Across the entries, how many lines have the string "LzDone" in them? Reply with only a number.

Stored items
+++

(* ===== verification/LzvnThm.v ===== *)
(** Correctness of the LZVN decoder: memory safety and termination on every
    input, and agreement with a reference decoder on byte lists. *)
From S2P Require Import Prelude Lzvn.
From stdpp Require Import prelude.
From Stdlib Require Import ZArith Lia.
Open Scope Z_scope.
Open Scope c_scope.

(** ** The reference decoder

    Opcodes are described by their bit fields, and matches copy from the list of
    bytes produced so far. *)

Inductive op :=
  | OpLM (len L M : Z) (d : option Z)
  | OpM (len M : Z)
  | OpL (len L : Z)
  | OpNop
  | OpEos
  | OpBad.

Definition byte_at (s : list Z) (k : nat) : Z := nth k s 0.

Definition parse_op (s : list Z) : op :=
  let c := byte_at s 0 in
  let s1 := byte_at s 1 in
  let s12 := s1 + 256 * byte_at s 2 in
  if c =? 6 then OpEos
  else if (c =? 14) || (c =? 22) then OpNop
  else if c =? 0xE0 then OpL 2 (s1 + 16)
  else if c =? 0xF0 then OpM 2 (s1 + 16)
  else if c / 16 =? 0xE then OpL 1 (c mod 16)
  else if c / 16 =? 0xF then OpM 1 (c mod 16)
  else if (c / 16 =? 7) || (c / 16 =? 13) then OpBad
  else if c / 32 =? 5 then
    OpLM 3 (c / 8 mod 4) (c mod 8 * 4 + s12 mod 4 + 3) (Some (s12 / 4))
  else if c mod 8 =? 7 then OpLM 3 (c / 64) (c / 8 mod 8 + 3) (Some s12)
  else if c mod 8 =? 6 then
    if c <? 64 then OpBad else OpLM 1 (c / 64) (c / 8 mod 8 + 3) None
  else OpLM 2 (c / 64) (c / 8 mod 8 + 3) (Some (c mod 8 * 256 + s1)).

(** A match of length [n] at distance [d]: each byte copies the one [d] before. *)
Fixpoint match_copy (n : nat) (d : Z) (out : list Z) : list Z :=
  match n with
  | O => out
  | S n => match_copy n d (out ++ [nth (length out - Z.to_nat d) out 0])
  end.

Definition zlen (s : list Z) : Z := Z.of_nat (length s).

(** One operation on the rest [s] of the stream, the previous distance [d] (0 if
    there is none) and the output so far. *)
Inductive lz_next :=
  | LzDone (out : list Z)
  | LzMore (s : list Z) (d : Z) (out : list Z)
  | LzBad.

Definition lz_op (o : op) (s : list Z) (d : Z) (out : list Z) : lz_next :=
  match o with
  | OpEos => if 8 <=? zlen s then LzDone out else LzBad
  | OpBad => LzBad
  | OpNop => if 1 <? zlen s then LzMore (drop 1 s) d out else LzBad
  | OpL len L =>
      if len + L <? zlen s then
        let s := drop (Z.to_nat len) s in
        LzMore (drop (Z.to_nat L) s) d (out ++ take (Z.to_nat L) s)
      else LzBad
  | OpM len M =>
      if (len <? zlen s) && (0 <? d) then
        LzMore (drop (Z.to_nat len) s) d (match_copy (Z.to_nat M) d out)
      else LzBad
  | OpLM len L M d' =>
      let d := default d d' in
      let s' := drop (Z.to_nat len) s in
      let out := out ++ take (Z.to_nat L) s' in
      if (len + L <? zlen s) && (0 <? d) && (d <=? zlen out) then
        LzMore (drop (Z.to_nat L) s') d (match_copy (Z.to_nat M) d out)
      else LzBad
  end.

(** The output of a whole stream, [None] when it is not well formed. *)
Fixpoint lz_ref (fuel : nat) (s : list Z) (d : Z) (out : list Z) : option (list Z) :=
  match fuel with
  | O => None
  | S fuel =>
      match lz_op (parse_op s) s d out with
      | LzDone out => Some out
      | LzMore s d out => lz_ref fuel s d out
      | LzBad => None
      end
  end.

(** Every operation takes a byte of the stream, so its length is enough fuel. *)
Definition lz_decode (s : list Z) : option (list Z) := lz_ref (length s) s 0 [].

(** ** Dispatch *)

(** The label of each kind of opcode. *)
Definition label_of (c : Z) : label :=
  if c =? 6 then eos
  else if (c =? 14) || (c =? 22) then nop
  else if c =? 0xE0 then lrg_l
  else if c =? 0xF0 then lrg_m
  else if c / 16 =? 0xE then sml_l
  else if c / 16 =? 0xF then sml_m
  else if (c / 16 =? 7) || (c / 16 =? 13) then udef
  else if c / 32 =? 5 then med_d
  else if c mod 8 =? 7 then lrg_d
  else if c mod 8 =? 6 then if c <? 64 then udef else pre_d
  else sml_d.

Lemma byte_cases (P : Z -> bool) :
  forallb P (seqZ 0 256) = true -> forall c, 0 <= c < 256 -> P c = true.
Proof. intros H c Hc. rewrite forallb_forall in H. apply H, list_elem_of_In, elem_of_seqZ. lia. Qed.

Lemma dispatch_label c : 0 <= c < 256 -> dispatch c = label_of c.
Proof.
  intros Hc. assert (bool_decide (dispatch c = label_of c) = true) as H; [|by apply bool_decide_eq_true in H].
  revert c Hc. apply (byte_cases (fun c => bool_decide (dispatch c = label_of c))).
  vm_compute. reflexivity.
Qed.

Lemma extract_field c lsb width :
  0 <= c < 2 ^ 64 -> 0 <= lsb -> 0 <= width < 64 -> extract c lsb width = c / 2 ^ lsb mod 2 ^ width.
Proof.
  intros Hc Hl Hw. unfold extract. rewrite (proj2 (Z.eqb_neq _ _)) by lia.
  rewrite Z.shiftr_div_pow2, Z.shiftl_mul_pow2, Z.mul_1_l by lia.
  assert (2 ^ width < 2 ^ 64) by (apply Z.pow_lt_mono_r; lia).
  assert (0 < 2 ^ width) by (apply Z.pow_pos_nonneg; lia).
  assert (0 < 2 ^ lsb) by (apply Z.pow_pos_nonneg; lia).
  rewrite !(wrap_small 64).
  - rewrite <- (Z.land_ones (c / 2 ^ lsb) width), Z.ones_equiv by lia. f_equal.
  - lia.
  - split; [apply Z.div_pos; lia|]. apply Z.le_lt_trans with c; [|lia]. apply Z.div_le_upper_bound; nia.
Qed.

(** ** Copies *)

(** [m'] is [m] after [n] bytes were copied from [src] to [dst] in ascending
    order; bytes of [dst, hi) past the copy may have changed too. *)
Definition copied (m m' : mem) (dst src n hi : Z) : Prop :=
  (forall a, a < dst \/ hi <= a -> m' a = m a) /\
  (forall k, 0 <= k < n -> ldb m' (dst + k) = ldb m' (src + k)).

Lemma copied_mono m m' dst src n n' hi hi' :
  copied m m' dst src n hi -> n' <= n -> hi <= hi' -> copied m m' dst src n' hi'.
Proof. intros [H1 H2] Hn Hh. split; intros; [apply H1|apply H2]; lia. Qed.

Section copies.
Context (b : bufs).

Definition readable (a n : Z) : Prop :=
  (b_src b <= a /\ a + n <= b_src_end b) \/ (b_dst b <= a /\ a + n <= b_dst_end b).
Definition writable (a n : Z) : Prop := b_dst b <= a /\ a + n <= b_dst_end b.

+++

**THE ANSWER:** 3